These events – the deaths of my aunt and my friend – have led me to think almost obsessively about the transience of life. I am very aware that at some point over the next few years, I will lose my mom, who is now the last surviving sibling in her family. In all likelihood, because I am ten years younger than my husband, someday I will be widowed – hopefully a long time from now.

And I think about how I am getting along with everyone in my life, how much they all mean to me, and how much it would devastate me if any of them were to suddenly not be here anymore. I worry about whether I am a good enough mother, wife, sister, daughter, and friend.

I find myself feeling permanently shaken by the idea that at any moment, someone I love could simply and suddenly be gone forever. Arguments and disagreements upset me a great deal more than they used to, because what if I never get a chance to make it up with the other person?

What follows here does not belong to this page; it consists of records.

(** The side the node leaves: its level shrinks, or goes if it was alone. *)
Lemma detach_side :
  exists lv, sm_lookup (before s) px (levels b s) = Some lv /\
  level_ok (nodes_ b) px lv (l1 ++ i :: l2) /\
  side_ok (nodes_ b') s
    (sm_insert (before s) px (detach_lv lv (node_at (nodes_ b) i)) (levels b s))
    (m1 ++ (px, l1 ++ l2) :: m2) /\
  side_ok (nodes_ b') s (sm_delete (before s) px (levels b s)) (m1 ++ m2).
Proof.
  pose proof (rep_side _ _ HR s) as HS. rewrite Hg in HS.
  destruct (side_level _ _ _ _ _ _ _ HS) as (n1 & lv & n2 & _ & _ & HL & _ & Hlk & _).
  assert (Forall (untouched (nodes_ b) (nodes_ b')) (idxs m1 ++ idxs m2)) as HF
    by (apply detach_frame; intros j Hj; by apply elem_of_app; left).
  pose proof detach_nodup as ND. apply NoDup_cons in ND as [Hi ND].
  apply NoDup_app in ND as (ND & _).
  exists lv. split_and!; [done|done| |by eapply side_drop].
  eapply side_put; [done|done| |].
  - eapply level_detach; [| |done|exact detach_kept].
    + rewrite <- Permutation_middle. apply NoDup_cons. split; [|done].
      intros Hn. apply Hi, elem_of_app. by left.
    + intros Hn. assert (npos ∈ i :: others) as Hr by (apply list_elem_of_further, elem_of_app; by left).
      apply detach_range in Hr. lia.
  - intros j Hj. destruct HS as (_ & _ & HN).
    eapply resident_core; [by apply detach_kept|]. eapply (HN px (l1 ++ i :: l2)).
    + rewrite elem_of_app. right. constructor.
    + rewrite <- Permutation_middle. by constructor.
Qed.

(** The whole book after the node's index is given back. *)
Lemma rep_detach m' :
  length (nodes_ b') = length (nodes_ b) ->
  free_list_ b' = push_back (free_list_ b) i ->
  by_id_ b' = delete (nd_id (node_at (nodes_ b) i)) (by_id_ b) ->
  active_count_ b' = u64 (active_count_ b - 1) ->
  levels b' (opposite s) = levels b (opposite s) ->
  idxs m' = idxs m1 ++ kept ++ idxs m2 ->
  side_ok (nodes_ b') s (levels b' s) m' -> Rep b' (upd g s m').
Proof.
  intros Hlen Hfree Hids Hcount Hother Hm' HS.
  assert (all_idx (upd g s m') ≡ₚ others) as Hu.
  { rewrite all_idx_upd, Hm'. unfold others, kept, rest_of_side, other_side. solve_Permutation. }
  split.
  - intros s'. destruct (decide (s' = s)) as [->|Hs]; [by rewrite upd_eq|].
    rewrite upd_ne by done. assert (s' = opposite s) as -> by (by destruct s, s').
    rewrite Hother. eapply side_ok_frame; [|apply (rep_side _ _ HR)].
    apply detach_frame. intros j Hj. apply elem_of_app. by right.
  - eapply store_length; [done|]. eapply store_perm; [|apply (rep_store _ _ HR)].
    rewrite Hu, detach_used, Hfree. unfold push_back. solve_Permutation.
  - rewrite Hids. eapply index_ok_perm; [by symmetry|].
    apply index_detach; [apply detach_nodup| |exact detach_core].
    eapply index_ok_perm; [apply detach_used|apply (rep_index _ _ HR)].
  - rewrite Hcount, (rep_count _ _ HR), Hu, detach_used.
    destruct (rep_store _ _ HR) as (_ & _ & HL & HC).
    rewrite length_app, detach_used in HL. simpl in *. rewrite u64_small; [lia|].
    unfold in_u64, npos in *. lia.
Qed.
End Detach.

What if I never get to say sorry?

Earlier today, I gave one of my best friends a directive that she is not allowed to die. Ever. Not understanding the depth of how I feel about all of this these days, she asked why.

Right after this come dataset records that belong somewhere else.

Lemma no_empty_other g g' m2 :
  g' (opposite s) = g (opposite s) -> no_empty_level (upd g s m2) ->
  no_empty_level (upd g' s m2).
Proof.
  intros Ho HE s' k Hk. apply (HE s' k). unfold upd in *. case_decide; [done|].
  assert (s' = opposite s) as -> by (by destruct s, s'). by rewrite <- Ho.
Qed.

(** The inner loop follows the specification until the level is used up, the
    taker is filled, or a self-trade is prevented. *)
Lemma match_level_ok fuel b g px l m2 rem :
  Rep b g -> g s = (px, l) :: m2 -> no_empty_level (upd g s m2) ->
  (length l < fuel)%nat -> 0 <= rem < 2 ^ 32 -> crosses taker px = true ->
  exists out rem' b' g', match_level fuel s px taker rem b = (Ok (out, rem'), b') /\
    level_result px m2 b g rem out rem' b' g'.
Proof.
  revert b g l rem. induction fuel as [|fuel IH]; intros b g l rem HR Hg HE Hf Hrem Hx; [lia|].
  destruct (decide (rem = 0)) as [Hz|Hz]; [eapply match_level_end; eauto with lia|].
  destruct l as [|i l]; [eapply match_level_end; eauto with lia|].
  pose proof (no_empty_cons _ _ _ _ _ Hg HE) as HE'.
  destruct (self_match b i) eqn:Hself; [eapply self_step; eauto with lia|].
  destruct (fill_step b g px i l m2 rem HR Hg) as
    (rem1 & b1 & g1 & l1 & Ef & F1 & Hg1 & Ho1 & Hl1 & Hr1 & HS1); [lia|done..|].
  destruct (rep_head _ _ _ _ _ _ i HR Hg eq_refl) as (Hh & Hi & _).
  assert (match_level (S fuel) s px taker rem b = match_level fuel s px taker rem1 b1) as ->.
  { cbn [match_level]. cbv zeta. rewrite Hh, Hi, (proj2 (Z.ltb_lt 0 rem)) by lia.
    unfold self_match in Hself. rewrite Hself, Ef. done. }
  assert (no_empty_level (upd g1 s m2)) as HE1 by (by eapply no_empty_other).
  assert (length (all_idx g1) <= length (all_idx g))%nat as HL.
  { apply all_idx_same; [done|]. rewrite Hg, Hg1, !idxs_cons, !length_app. simpl.
    destruct Hl1 as [-> | [-> _]]; simpl; lia. }
  assert (exists out rem' b' g', match_level fuel s px taker rem1 b1 = (Ok (out, rem'), b') /\
    level_result px m2 b1 g1 rem1 out rem' b' g') as (out & rem' & b' & g' & E & H).
  { destruct Hl1 as [-> | [-> ->]]; [apply (IH b1 g1 l rem1); try done; [apply F1|simpl in *; lia..]|].
    destruct fuel; [simpl in *; lia|].
    apply (match_level_end fuel b1 g1 px (i :: l)); [apply F1|done|done|lia|by left]. }
  exists out, rem', b', g'. split; [done|].
  apply (level_result_trans px m2 b g rem b1 g1 rem1); try done; lia.
Qed.
(* ===== verification/BookProps.v ===== *)
(** * Correctness of the order book

    The book as a state machine whose steps are its commands, and the
    properties of the code on every state it can reach. *)

From S2P Require Import Prelude.
From S2P Require Import Types.
From S2P Require Import SortedMap.
From S2P Require Import OrderBook.
From S2P Require Import BookSpec.
From S2P Require Import BookFacts.
From S2P Require Import BookEvents.
From S2P Require Import BookInv.
From S2P Require Import BookRefine.
From S2P Require Import BookCommands.

(** ** The machine *)

Inductive Command :=
| CSubmit (r : OrderRequest)
| CCancel (r : CancelRequest)
| CReplace (r : ReplaceRequest)
| CReset
| CSetPolicy (policy : SelfTradePreventionPolicy)
| CRestore (orders : list OrderRequest) (seq : Sequence).

(** The quantities of a command are 32-bit integers. *)
Definition cmd_ok (c : Command) : Prop :=
  match c with
  | CSubmit r => in_u32 (req_quantity r)
  | CReplace r => in_u32 (rep_new_quantity r)
  | CRestore orders _ => Forall (fun r => in_u32 (req_quantity r)) orders
  | _ => True
  end.

Definition exec (c : Command) : ST Book bool :=
  match c with
  | CSubmit r => submit r
  | CCancel r => cancel r
  | CReplace r => replace r
  | CReset => modify reset;; mret true
  | CSetPolicy p => modify (set_stp_policy p);; mret true
  | CRestore orders seq => restore_resting_orders orders seq;; mret true
  end.

Definition spec_set_policy (p : SelfTradePreventionPolicy) (a : SBook) : SBook := {|
  sb_symbol := sb_symbol a; sb_capacity := sb_capacity a; sb_policy := p;
  sb_bids := sb_bids a; sb_asks := sb_asks a; sb_outbox := sb_outbox a |}.

Definition spec_exec (c : Command) (a : SBook) : result bool * SBook :=
  match c with
  | CSubmit r => (Ok (spec_submit r a).1, (spec_submit r a).2)
  | CCancel r => (Ok (spec_cancel r a).1, (spec_cancel r a).2)
  | CReplace r => (Ok (spec_replace r a).1, (spec_replace r a).2)
  | CReset => (Ok true, spec_clear a)
  | CSetPolicy p => (Ok true, spec_set_policy p a)
  | CRestore orders seq =>
      match spec_restore orders seq a with
      | (Ok _, a') => (Ok true, a')
      | (Throw e, a') => (Throw e, a')
      end
  end.

(** A run of commands and its results. *)
Fixpoint run_commands {S} (step : Command -> ST S bool) (cs : list Command) (s : S)
    : list (result bool) * S :=
  match cs with
  | [] => ([], s)
  | c :: cs' =>
      let (r, s1) := step c s in
      let (rs, s2) := run_commands step cs' s1 in (r :: rs, s2)
  end.
(* ===== verification/Exchange.v ===== *)
(** * The exchange ([exchange.hpp], [exchange.cpp])

    One book per instrument, created on first use, with the halts, the price
    bands and the self-trade policy that are checked before an order reaches its
    book, and the snapshot file.  The handlers of the books forward to those of
    the exchange: after a call the events of the book are moved to [ex_log],
    the ordered calls of the exchange's handlers. *)

From S2P Require Import Prelude.
From S2P Require Import Types.
From S2P Require Import SortedMap.
From S2P Require Import OrderBook.
From S2P Require Import Bytes.
From S2P Require Import Layout.
From S2P Require Import Float.

Record PriceBand := {
  reference_price : Price;
  band_percent : double
}.

Record Exchange := {
  per_symbol_capacity_ : nat;
  books_ : gmap Z Book;
  ex_stp_policy_ : SelfTradePreventionPolicy;
  globally_halted_ : bool;
  halted_symbols_ : gset Z;
  price_bands_ : gmap Z PriceBand;
  ex_log : list Event
}.

(** [Exchange(per_symbol_capacity)] *)
Definition new_exchange (per_symbol_capacity : nat) : Exchange := {|
  per_symbol_capacity_ := per_symbol_capacity; books_ := ∅; ex_stp_policy_ := StpNone;
  globally_halted_ := false; halted_symbols_ := ∅; price_bands_ := ∅; ex_log := [] |}.

Definition set_books (ex : Exchange) m log : Exchange := {|
  per_symbol_capacity_ := per_symbol_capacity_ ex; books_ := m;
  ex_stp_policy_ := ex_stp_policy_ ex; globally_halted_ := globally_halted_ ex;
  halted_symbols_ := halted_symbols_ ex; price_bands_ := price_bands_ ex; ex_log := log |}.

Definition set_controls (ex : Exchange) halted symbols bands : Exchange := {|
  per_symbol_capacity_ := per_symbol_capacity_ ex; books_ := books_ ex;
  ex_stp_policy_ := ex_stp_policy_ ex; globally_halted_ := halted;
  halted_symbols_ := symbols; price_bands_ := bands; ex_log := ex_log ex |}.

(** A book with the exchange's policy, as [book_for] and [load_snapshot] make
    it. *)
Definition new_book (ex : Exchange) (symbol : SymbolId) : Book :=
  OrderBook.set_stp_policy (ex_stp_policy_ ex)
    (OrderBook.OrderBook (per_symbol_capacity_ ex) symbol).

Definition book_for (symbol : SymbolId) (ex : Exchange) : Book :=
  default (new_book ex symbol) (books_ ex !! symbol).

(** A book whose handler calls have been forwarded. *)
Definition forwarded (b : Book) : Book :=
  set_outbox b {| sequence_ := sequence_ (outbox_ b); emitted_ := [] |}.

(** A call of a member function of the book of a symbol. *)
Definition with_book {A} (symbol : SymbolId) (f : ST Book A) : ST Exchange A := fun ex =>
  let (r, b) := f (book_for symbol ex) in
  (r, set_books ex (<[symbol := forwarded b]> (books_ ex)) (ex_log ex ++ emitted_ (outbox_ b))).

(** A rejection the exchange reports itself, with sequence number 0. *)
Definition reject (r : OrderRequest) (reason : RejectReason) (ex : Exchange) : Exchange :=
  set_books ex (books_ ex) (ex_log ex ++ [EReport {| er_sequence := 0;
    er_order_id := req_order_id r; er_status := Rejected; er_remaining := req_quantity r;
    er_reject_reason := reason; er_symbol := req_symbol r |}]).

Definition halted (symbol : SymbolId) (ex : Exchange) : bool :=
  globally_halted_ ex || bool_decide (symbol ∈ halted_symbols_ ex).

Definition band_lower (band : PriceBand) : double :=
  dmul (dbl (reference_price band)) (dsub (dbl 1) (ddiv (band_percent band) (dbl 100))).

Definition band_upper (band : PriceBand) : double :=
  dmul (dbl (reference_price band)) (dadd (dbl 1) (ddiv (band_percent band) (dbl 100))).

Definition violates_band (r : OrderRequest) (ex : Exchange) : bool :=
  bool_decide (req_type r ≠ Market) &&
  match price_bands_ ex !! req_symbol r with
  | None => false
  | Some band => dlt (dbl (req_price r)) (band_lower band) ||
                 dgt (dbl (req_price r)) (band_upper band)
  end.

Definition submit (r : OrderRequest) : ST Exchange bool := fun ex =>
  if halted (req_symbol r) ex then (Ok false, reject r TradingHalted ex)
  else if violates_band r ex then (Ok false, reject r PriceBandViolation ex)
  else with_book (req_symbol r) (OrderBook.submit r) ex.

Definition cancel (r : CancelRequest) : ST Exchange bool :=
  with_book (can_symbol r) (OrderBook.cancel r).

Definition replace (r : ReplaceRequest) : ST Exchange bool :=
  with_book (rep_symbol r) (OrderBook.replace r).

(** ** Controls *)

Definition halt_all (ex : Exchange) : Exchange :=
  set_controls ex true (halted_symbols_ ex) (price_bands_ ex).
Definition resume_all (ex : Exchange) : Exchange :=
  set_controls ex false (halted_symbols_ ex) (price_bands_ ex).
Definition halt_symbol (symbol : SymbolId) (ex : Exchange) : Exchange :=
  set_controls ex (globally_halted_ ex) ({[symbol]} ∪ halted_symbols_ ex) (price_bands_ ex).
Definition resume_symbol (symbol : SymbolId) (ex : Exchange) : Exchange :=
  set_controls ex (globally_halted_ ex) (halted_symbols_ ex ∖ {[symbol]}) (price_bands_ ex).
Definition symbol_halted (symbol : SymbolId) (ex : Exchange) : bool :=
  bool_decide (symbol ∈ halted_symbols_ ex).

Definition set_price_band (symbol : SymbolId) (reference : Price) (percent : double)
    : ST Exchange unit := fun ex =>
  if (reference <=? 0) || dle percent dzero
  then (Throw (invalid_argument "invalid price band"), ex)
  else (Ok tt, set_controls ex (globally_halted_ ex) (halted_symbols_ ex)
          (<[symbol := {| reference_price := reference; band_percent := percent |}]>
             (price_bands_ ex))).

Definition clear_price_band (symbol : SymbolId) (ex : Exchange) : Exchange :=
  set_controls ex (globally_halted_ ex) (halted_symbols_ ex) (delete symbol (price_bands_ ex)).

Definition set_stp_policy (policy : SelfTradePreventionPolicy) (ex : Exchange) : Exchange := {|
  per_symbol_capacity_ := per_symbol_capacity_ ex;
  books_ := OrderBook.set_stp_policy policy <$> books_ ex;
  ex_stp_policy_ := policy; globally_halted_ := globally_halted_ ex;
  halted_symbols_ := halted_symbols_ ex; price_bands_ := price_bands_ ex; ex_log := ex_log ex |}.

(** ** Queries *)

Definition find_book (symbol : SymbolId) (ex : Exchange) : option Book := books_ ex !! symbol.

(** The keys in increasing order: [std::sort] of the keys of the map. *)
Definition symbols (ex : Exchange) : list SymbolId :=
  merge_sort Z.le (elements (dom (books_ ex))).

Definition active_orders (ex : Exchange) : Z :=
  u64 (map_fold (fun _ b n => active_count_ b + n) 0 (books_ ex)).

Fixpoint hash_books (ex : Exchange) (ss : list SymbolId) (hash : Z) : result Z :=
  match ss with
  | [] => Ok hash
  | s :: ss' =>
      match books_ ex !! s with
      | None => Throw (out_of_range "map::at")
      | Some b => h ← OrderBook.state_hash b; hash_books ex ss' (mix (mix hash s) h)
      end
  end.

Definition state_hash (ex : Exchange) : result Z := hash_books ex (symbols ex) 1469598103934665603.

(** ** The snapshot file *)

Definition snapshot_magic : Z := 1296913232.  (* 0x4D4D5350 *)
Definition snapshot_version : Z := 1.

Definition header_bytes (symbol_count : Z) : list Z :=
  le 4 snapshot_magic ++ le 2 snapshot_version ++ le 2 0 ++ le 4 (u32 symbol_count).

Definition book_header_bytes (symbol : SymbolId) (seq : Sequence) (count hash : Z) : list Z :=
  le 4 symbol ++ le 8 seq ++ le 8 count ++ le 8 hash.

Definition orders_bytes (pad : nat -> list Z) (orders : list OrderRequest) : list Z :=
  concat (imap (fun i r => order_bytes (pad i) r) orders).

Fixpoint books_bytes (pad : SymbolId -> nat -> list Z) (ex : Exchange) (ss : list SymbolId)
    : result (list Z) :=
  match ss with
  | [] => Ok []
  | s :: ss' =>
      match books_ ex !! s with
      | None => Throw (out_of_range "map::at")
      | Some b =>
          orders ← resting_orders b;
          h ← OrderBook.state_hash b;
          rest ← books_bytes pad ex ss';
          Ok (book_header_bytes s (sequence_ (outbox_ b)) (Z.of_nat (length orders)) h ++
              orders_bytes (pad s) orders ++ rest)
      end
  end.

(** What [write_snapshot] puts into the file; [pad s i] are the padding bytes
    of the [i]-th order of the book of [s]. *)
Definition write_snapshot (pad : SymbolId -> nat -> list Z) (ex : Exchange) : result (list Z) :=
  bs ← books_bytes pad ex (symbols ex);
  Ok (header_bytes (Z.of_nat (length (symbols ex))) ++ bs).

(** [count] orders at the front of a stream. *)
Fixpoint read_orders (count : nat) (s : list Z) : list OrderRequest :=
  match count with
  | O => []
  | S n => order_of_bytes (field order_size s) :: read_orders n (drop order_size s)
  end.

(** One round of the loop of [load_snapshot], on the rest of the file. *)
Definition load_book (s : list Z) : ST Exchange (list Z) := fun ex =>
  match read_bytes 28 s with
  | None => (Throw (runtime_error "invalid snapshot book"), ex)
  | Some (h, s) =>
      let symbol := of_le (field 4 h) in
      let seq := of_le (field 8 (drop 4 h)) in
      let count := of_le (field 8 (drop 12 h)) in
      let hash := of_le (field 8 (drop 20 h)) in
      if Z.of_nat (per_symbol_capacity_ ex) <? count
      then (Throw (runtime_error "invalid snapshot book"), ex)
      else match read_bytes (Z.to_nat count * order_size) s with
      | None => (Throw (runtime_error "truncated snapshot"), ex)
      | Some (os, s) =>
          match restore_resting_orders (read_orders (Z.to_nat count) os) seq (new_book ex symbol) with
          | (Throw e, _) => (Throw e, ex)
          | (Ok _, b) =>
              match OrderBook.state_hash b with
              | Throw e => (Throw e, ex)
              | Ok h' =>
                  if negb (h' =? hash) then (Throw (runtime_error "snapshot state hash mismatch"), ex)
                  else (Ok s, set_books ex
                          (match books_ ex !! symbol with
                           | Some _ => books_ ex
                           | None => <[symbol := forwarded b]> (books_ ex)
                           end) (ex_log ex ++ emitted_ (outbox_ b)))
              end
          end
      end
  end.

Fixpoint load_books (count : nat) (s : list Z) : ST Exchange unit :=
  match count with
  | O => mret tt
  | S n => s ← load_book s; load_books n s
  end.

(** [load_snapshot] of a file's content, [None] when it cannot be opened. *)
Definition load_snapshot (file : option (list Z)) : ST Exchange unit := fun ex =>
  match file with
  | None => (Throw (runtime_error "cannot open snapshot for reading"), ex)
  | Some s =>
      match read_bytes 12 s with
      | None => (Throw (runtime_error "bad snapshot header"), ex)
      | Some (h, s) =>
          if negb (of_le (field 4 h) =? snapshot_magic) ||
             negb (of_le (field 2 (drop 4 h)) =? snapshot_version)
          then (Throw (runtime_error "bad snapshot header"), ex)
          else load_books (Z.to_nat (of_le (field 4 (drop 8 h)))) s (set_books ex ∅ (ex_log ex))
      end
  end.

Well, it’s because I value her friendship and although our only communication is via email and Facebook, she is an integral part of my life. And I want her and my other loved ones to be there forever.

I know it’s a simplistic wish – for people to never die – but whenever I lose someone close to me, I feel like a part of me dies with them.

The only bright part of this is that when they die, a part of them stays alive with me – a part of them that I carry with me always, no matter where I go.

My point in all of this is that life is short. There is no time for meaningless disagreements that really don’t matter, and there is no time for people to treat their loved ones in a way that makes them feel unhappy, unwanted, or unworthy.

We need to embrace the people we have, while we still have them.

And when arguments happen, as they invariably do with us humans, there is no better time to patch things up than the present.

(Photo credit: http://www.flickr.com/photos/mikebaird/3036430387/. This picture has a creative commons attribution license.)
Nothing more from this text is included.